Day 21 – Train from Nizhny Novgorod to Tyumen

We arrived at the train station this morning at 4:15am in the pitch dark, the train station populated by the previous night’s revellers and early morning travellers. With plenty of time to board, we visited the only café open for business at that hour, to feast on a selection of pre-made crepes heated in the microwave by one surly cashier. A psychologist we met in the banya in Moscow had told us that Russians smile in their soul, and keep their outside smiles for their friends and loved ones. The cashier has proven our friend right. We selected crepes which appeared the freshest, and upon the first bite were happy to discover that we fell upon some ham and cheese. Classic.

Leaving at 5:09am today (October 3), our train is due to arrive in the city of Tyumen on the morning of October 4 at 7:20am, a total of 26.5 hours and our first foray into the true Trans Siberian Railway. As I write this, it is nearing 5:00pm and we have completed almost half the journey. Our second-class tickets (kupe) give us two beds in a cabin for 4. Leaving from Nizhny Novgorod this morning, we boarded the train with Elena (another Elena!), a military accountant and mother of 1 who was travelling 6 hours east to the city of Kirov for a 2-week training course. With very basic English, far better than our Russian, we managed to share some tea and biscuits and talk about our travels, families, work and Russia in general. She left us around lunchtime and we have had the cabin to ourselves since then – a lucky circumstance as the range of body odours floating through the hallways makes us hope we keep the compartment to ourselves until morning.
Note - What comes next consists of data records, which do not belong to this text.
(** A switch gets messages: flow modifications are processed, others are not of
    the table's concern. *)
Definition switch_gets (now : Z) (l : list message) (s : SwitchFlowTable) : SwitchFlowTable :=
  foldl (fun s m => match m with MFlowMod fm => snd (process_flow_mod now fm s) | _ => s end) s l.

(** The copy waits for nothing and has the switch's flows, in the same order. *)
Definition mirrored (n : nom) (s : SwitchFlowTable) : Prop :=
  nom_connected n = true /\ nom_pending n = [] /\ NoDup (te_id <$> flow_table n) /\ Forall2 same_flow_entry (flow_table n) (entries s) /\ table_ok s.

(** An operation that is confirmed before the next one: installing a flow for
    which there is none, or removing one. *)
Definition exchange_ok (command : Z) (e : TableEntry) (t : list TableEntry) : Prop :=
  te_buffer_id e <> None /\ entry_typed e /\
  (command = nom_ADD /\ (te_id e ∉ te_id <$> t) /\ (forall f, f ∈ t -> te_match f ≡ te_match e -> te_priority f <> te_priority e) \/
   command = nom_REMOVE_STRICT).

Lemma exchange_messages now command e n : nom_connected n = true -> nom_pending n = [] -> te_buffer_id e <> None -> command = nom_ADD \/ command = nom_REMOVE_STRICT ->
  let x := xid_after (nom_next_xid n) in
  nom_mod now [e] command n = (Ok tt, with_barrier now [(command, e)] x (sent_ops (xid_after x) (op_messages (nom_next_xid n) [(command, e)] ++ [barrier_message (Some x)]) (set_pending [(command, e)] n))).
Proof.
  intros Hc Hp Hb Hcmd x. unfold nom_mod.
  assert (E : for_each [e] (mod_one command) n = (Ok tt, set_pending [(command, e)] n)).
  { destruct n as [t l b ob c nx sn ev]. cbn in Hp. subst l. by destruct Hcmd as [-> | ->]. }
  rewrite (M_bind_run _ _ _ _ _ E). unfold sync_pending. rewrite M_bind_unfold. cbn [get nom_connected set_pending]. rewrite Hc. cbn [negb].
  rewrite M_bind_unfold. unfold get at 1. rewrite to_do_all. cbn [set_pending nom_pending]. refine (sync_ops_ok now [(command, e)] (set_pending [(command, e)] n) _).
  by apply Forall_singleton.
Qed.
(* ===== verification/Topology.v ===== *)
(** * The topology ([pox/topology/topology.py]) and its OpenFlow side
    ([pox/openflow/topology.py])

    Entities have numbers, given or drawn; an entity is named by its number,
    since no two objects ever get the same one.  [world] has the class members of
    [Entity], the entities of the [Topology], the [OpenFlowSwitch] objects by
    their number, those that have left too, each with its copy of the switch's
    flow table ([NomFlowTable]), which is the one listener of its events, and the
    events raised, in order.  Host entities and pickling are left out. *)

From S2P Require Import Prelude PyStruct Addresses Codec OfpMatch OfpActions OfpStructs OfpMessages OfpVarMessages OfpStream FlowTable NomFlowTable.

(** ** Entities *)

(** [OpenFlowPort]; the ports that a switch has exist. *)
Record OpenFlowPort := mk_OpenFlowPort {
  pt_id : Z; pt_number : Z; pt_name : bytes; pt_hwAddr : EthAddr; pt_isController : bool; pt_config : Z; pt_state : Z; pt_entities : gset Z
}.
(** [OpenFlowSwitch]; a connection is a number, the timer the time at
    which it is due, and the switch listens to connections. *)
Record OpenFlowSwitch := mk_OpenFlowSwitch {
  sw_ports : gmap Z OpenFlowPort; sw_flow_table : nom; sw_capabilities : Z; sw_connection : option nat; sw_listening : list nat; sw_reconnectTimeout : option Z
}.

Inductive entity_kind := KindSwitch | KindHost | KindOther.
#[global] Instance entity_kind_eq_dec : EqDecision entity_kind.
Proof. solve_decision. Defined.

Inductive topo_event :=
  | Join (k : entity_kind) (id : Z)          (* [SwitchJoin], [HostJoin], [EntityJoin] of the topology *)
  | Leave (k : entity_kind) (id : Z)
  | Update
  | OfSwitch (id : Z) (what : string).       (* events of the switch object *)

Record topo := mk_topo {
  next_id : Z; all_ids : gset Z;              (* [Entity._next_id], [_all_ids] *)
  entities : gmap Z entity_kind;              (* [_entities] *)
  of_switches : gmap Z OpenFlowSwitch;
  topo_events : list topo_event
}.
Definition new_topo : topo := mk_topo 101 ∅ ∅ ∅ [].

Definition set_ids n ids (t : topo) : topo := mk_topo n ids (entities t) (of_switches t) (topo_events t).
Definition set_entities es (t : topo) : topo := mk_topo (next_id t) (all_ids t) es (of_switches t) (topo_events t).
Definition set_switch id s (t : topo) : topo := mk_topo (next_id t) (all_ids t) (entities t) (<[id := s]> (of_switches t)) (topo_events t).
Definition raise_topo es (t : topo) : topo := mk_topo (next_id t) (all_ids t) (entities t) (of_switches t) (topo_events t ++ es).

(** [Entity.__init__] with a number, which is not 0. *)
Definition entity_with_id (id : Z) : M topo unit :=
  ids ← get all_ids;
  if decide (id ∈ ids) then lift (Err PlainException) else modify (fun t => set_ids (next_id t) ({[id]} ∪ ids) t).
(** And without: at most [size ids] numbers are taken. *)
Fixpoint free_id (fuel : nat) (ids : gset Z) (n : Z) : Z :=
  match fuel with O => n | S fuel => if decide (n ∈ ids) then free_id fuel ids (n + 1) else n end.
Definition entity_without_id : M topo Z := fun t =>
  let n := free_id (size (all_ids t)) (all_ids t) (next_id t) in (Ok n, set_ids n ({[n]} ∪ all_ids t) t).

(** ** The topology *)

Definition addEntity (id : Z) (k : entity_kind) : M topo unit :=
  es ← get entities;
  match es !! id with
  | Some _ => lift (Err RuntimeError)
  | None => _ ← modify (set_entities (<[id := k]> es)); modify (raise_topo [Join k id; Update])
  end.
Definition removeEntity (id : Z) : M topo unit :=
  es ← get entities;
  match es !! id with
  | None => lift (Err KeyError)
  | Some k => _ ← modify (set_entities (delete id es)); modify (raise_topo [Leave k id; Update])
  end.
Definition getEntityByID (id : Z) : M topo (option entity_kind) := get (fun t => entities t !! id).
(** [_fulfill_SwitchJoin_promise]: what a listener that comes late is told;
    [items] is the order of the dictionary. *)
Definition fulfill_SwitchJoin_promise (items : gmap Z entity_kind -> list (Z * entity_kind)) (t : topo) : list topo_event :=
  (fun e => Join KindSwitch e.1) <$> filter (fun e => e.2 = KindSwitch) (items (entities t)).

(** ** Switches *)

Definition RECONNECT_TIMEOUT : Z := 30.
As Elena picked up her suitcase, Jason asked if she needed help carrying it off the train. Elena replied, “Russian woman – like horse!”

Since leaving Moscow, we have stayed in Suzdal for two nights, and Nizhny Novgorod for two. The guidebooks call Suzdal the diamond of Moscow’s ‘golden ring’ – the series of historical towns located in a circle around Moscow’s countryside – and after meandering along its packed earthen roads lined with colorful wooden huts and wandering through its flowering fields, we couldn’t agree more. We stayed in one of these wooden homes, built by hand over a period of 30 years by the owner, Vladimir, who greeted us on his front lawn when we arrived from the bus stop with our backpacks. Now living on his own, Vlad cooked us breakfast on our first morning there, a golden stack of pancakes with lingonberry jam and sour cream, along with butter-flavoured cheese, slabs of bacon, and some tea made with fresh herbs from his garden. Nearly every little house in Suzdal has its own garden as well as a small greenhouse for subsistence farming. The town itself is cut through by a lazy river and is surrounded by open fields and forests of birch trees turning yellow as the fall presses on. After visiting a series of capital cities, it felt amazing to breathe the fresh air and feel the quiet of the countryside.

After a day and a half of enjoying Nizhny’s pedestrianized main street, kremlin, boardwalk promenade and hilly parks reminiscent of Montreal’s Mount Royal, we have stocked up on provisions and are heading east. Next stop: Tobolsk!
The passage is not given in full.